Aaron Blake has the story on the perils of politicians using Twitter:
Utah Attorney General Mark Shurtleff (R) inadvertently tipped his hand Tuesday that he'll enter the primary against Sen. Bob Bennett (R-Utah) in 2010, falling victim to the very technology another primary candidate used to enter the race on purpose.

Following a Twitter announcement from former congressional candidate Tim Bridgewater (R) that he would challenge Bennett, Shurtleff fired off a series of Twitter messages that he thought were private.

The writing is strange and hard to decipher, but the message is clear: Shurtleff is in.

"I'm announcing I'm running at 12," he wrote in one.

"[I]t will also be against Bennett and I'll pick up his delegates when he drops off the first ballot," Shurtleff writes, ostensibly referring to the multi-ballot nominating process at the Utah GOP's state convention.

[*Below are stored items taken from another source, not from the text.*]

(** What the scan keeps of a mapping that it does not drop. *)
Lemma component_outcome_Keep idx cls (c : dict) v :
  component_outcome idx (VDict cls c) = Ok (Keep v) →
  ∃ R : gset string,
    v = VDict cls (filter (λ kv, kv.1 ∉ R) c) ∧
    (∀ k, k ∈ R ↔ marked c (ancestors_of_type idx c) k) ∧
    (∀ anc kv, anc ∈ ancestors_of_type idx c → kv ∈ c →
       ∃ b, field_matches anc kv = Ok b).
Proof.
  assert (∃ R : gset string,
            VDict cls c = VDict cls (filter (λ kv, kv.1 ∉ R) c) ∧
            (∀ k, k ∈ R ↔ marked c [] k) ∧
            (∀ anc kv, anc ∈ @nil dict → kv ∈ c → ∃ b, field_matches anc kv = Ok b))
    as Hsame.
  { exists (∅ : gset string). rewrite filter_notin_empty by done. split; [done|]. split.
    - intros k. split; [by intros ?%not_elem_of_empty|].
      intros (pc & _ & H & _). by apply elem_of_nil in H.
    - intros anc kv H. by apply elem_of_nil in H. }
  rewrite component_outcome_ancestors. unfold ancestors_of_type in *.
  destruct (dict_get c "type") as [comp_type|]; [|by intros [= <-]].
  destruct (hash_of comp_type) as [k| |]; [|by intros [= <-]|done].
  destruct (index_get idx k) as [parent_comps|]; simpl; [|by intros [= <-]].
  destruct (whole_redundant c parent_comps); [done|].
  intros (cleaned & Hclean & [= <-])%bind_Ok.
  apply remove_redundant_fields_Ok in Hclean as (R & -> & HR & Hall). by exists R.
Qed.

(** C5.  For a component [c] of the target that is not marked for whole
    removal, the output holds, in its place, [c] less some fields: a field
    other than [type] is dropped exactly when some collected ancestor
    component of the type of [c] has that key with a value that the comparer
    finds equal, each field on its own; the [type] field stays.  The scan of
    such a component returns when none of its values raises on [==] and its
    type can be hashed.  The last part shows a component stripped to its
    [type] field alone and kept. *)
Theorem field_level_stripping :
  (∀ idx (before after : list value) cls (c : dict) out,
     NoDup (keys c) →
     whole_redundant c (ancestors_of_type idx c) = false →
     sanitize_components idx (before ++ VDict cls c :: after) = Ok out →
     ∃ o1 o2 cleaned,
       sanitize_components idx before = Ok o1 ∧
       sanitize_components idx after = Ok o2 ∧
       out = o1 ++ VDict cls cleaned :: o2 ∧
       cleaned `sublist_of` c ∧
       dict_get cleaned "type" = dict_get c "type" ∧
       ∀ key v, (key, v) ∈ c → key ≠ "type" →
         ((key, v) ∉ cleaned ↔
          ∃ anc pv, anc ∈ ancestors_of_type idx c ∧ dict_get anc key = Some pv ∧
                    _compare_values v pv = Ok true)) ∧
  (∀ idx cls (c : dict),
     opaque_free (VDict cls c) = true →
     (∀ comp_type, dict_get c "type" = Some comp_type → hash_of comp_type ≠ Unhashable) →
     whole_redundant c (ancestors_of_type idx c) = false →
     ∃ cleaned, sanitize_components idx [VDict cls c] = Ok [VDict cls cleaned]) ∧
  (let idx := [(HStr "Sprite", [sprite_path; sprite_color])] in
   whole_redundant sprite_both (ancestors_of_type idx sprite_both) = false ∧
   sanitize_components idx [cmap sprite_both] = Ok [cmap sprite_bare]).
Proof.
  split; [|split; [|by vm_compute]].
  2:{ intros idx cls c Hfree Hhash Hwhole. rewrite sanitize_components_one.
      destruct (component_outcome_total idx cls c Hfree Hhash) as [Hdrop|[cleaned Hkeep]].
      - rewrite component_outcome_ancestors in Hdrop.
        destruct (dict_get c "type") as [comp_type|]; [|done].
        destruct (hash_of comp_type) as [k| |]; [|done..].
        destruct (index_get idx k); [|done].
        rewrite Hwhole in Hdrop.
        by destruct (_remove_redundant_fields c (ancestors_of_type idx c)).
      - rewrite Hkeep. by exists cleaned. }
  intros idx before after cls c out Hnd Hwhole Hout.
  rewrite sanitize_components_app in Hout.
  apply bind_Ok in Hout as (o1 & Ho1 & Hout).
  change (VDict cls c :: after) with ([VDict cls c] ++ after) in Hout.
  rewrite sanitize_components_app in Hout.
  apply bind_Ok in Hout as (o' & Hout & [= <-]).
  apply bind_Ok in Hout as (oc & Hoc & Hout).
  apply bind_Ok in Hout as (o2 & Ho2 & [= <-]).
  rewrite sanitize_components_one in Hoc.
  apply bind_Ok in Hoc as (o & Ho & [= <-]).
  assert (∃ v, o = Keep v) as [v ->].
  { rewrite component_outcome_ancestors in Ho.
    destruct (dict_get c "type") as [comp_type|]; [|by eexists; injection Ho as <-].
    destruct (hash_of comp_type) as [k| |]; [|by eexists; injection Ho as <-|done].
    destruct (index_get idx k); [|by eexists; injection Ho as <-].
    rewrite Hwhole in Ho. apply bind_Ok in Ho as (cl & _ & [= <-]). by eexists. }
  apply component_outcome_Keep in Ho as (R & -> & HR & _).
  exists o1, o2, (filter (λ kv, kv.1 ∉ R) c). simpl.
  split; [done|]. split; [done|]. split; [done|].
  split; [apply sublist_filter|].
  split.
  { apply dict_get_filter_notin. rewrite HR. apply marked_not_type. }
  intros key v Hin Hne. rewrite list_elem_of_filter. simpl.
  assert (key ∈ R ↔ ∃ anc, anc ∈ ancestors_of_type idx c ∧
                           field_matches anc (key, v) = Ok true) as HkR.
  { rewrite HR. split.
    - intros (anc & [key' v'] & Hanc & Hin' & Hk & Hm). simpl in Hk. subst key'.
      exists anc. split; [done|].
      assert (v' = v) as ->; [|done].
      apply (dict_get_NoDup _ _ _ Hnd) in Hin, Hin'. congruence.
    - intros (anc & Hanc & Hm). by exists anc, (key, v). }
  split.
  - intros Hnot. destruct (decide (key ∈ R)) as [HR'|HR'].
    + apply HkR in HR' as (anc & Hanc & Hm).
      apply field_matches_true in Hm as (pv & Hget & Hcmp); [|done].
      by exists anc, pv.
    + by destruct Hnot.
  - intros (anc & pv & Hanc & Hget & Hcmp) [HnR _]. apply HnR, HkR.
    exists anc. split; [done|]. apply field_matches_true; [done|]. by exists pv.
Qed.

He says in another that he will have "all of the legislative conservative causcus [sic] and other senators and representatives there endorsing me. Time to rock and roll!"

Finally, Shurtleff seems to realize the messages he thought were responses to an individual were actually going out of everybody following his feed. He deleted them, but they were saved for posterity.

Tweeting from Israel, where he is on a trade mission, according to the Salt Lake Tribune, he promised to make an official announcement next week.

"Thinking of 'texting while drowsy' law after private 1AM tweet went public," he wrote. "Formal announcement on 5/20 about senate race and tweeting plans"

"Texting while drowsy" - now that's a new one!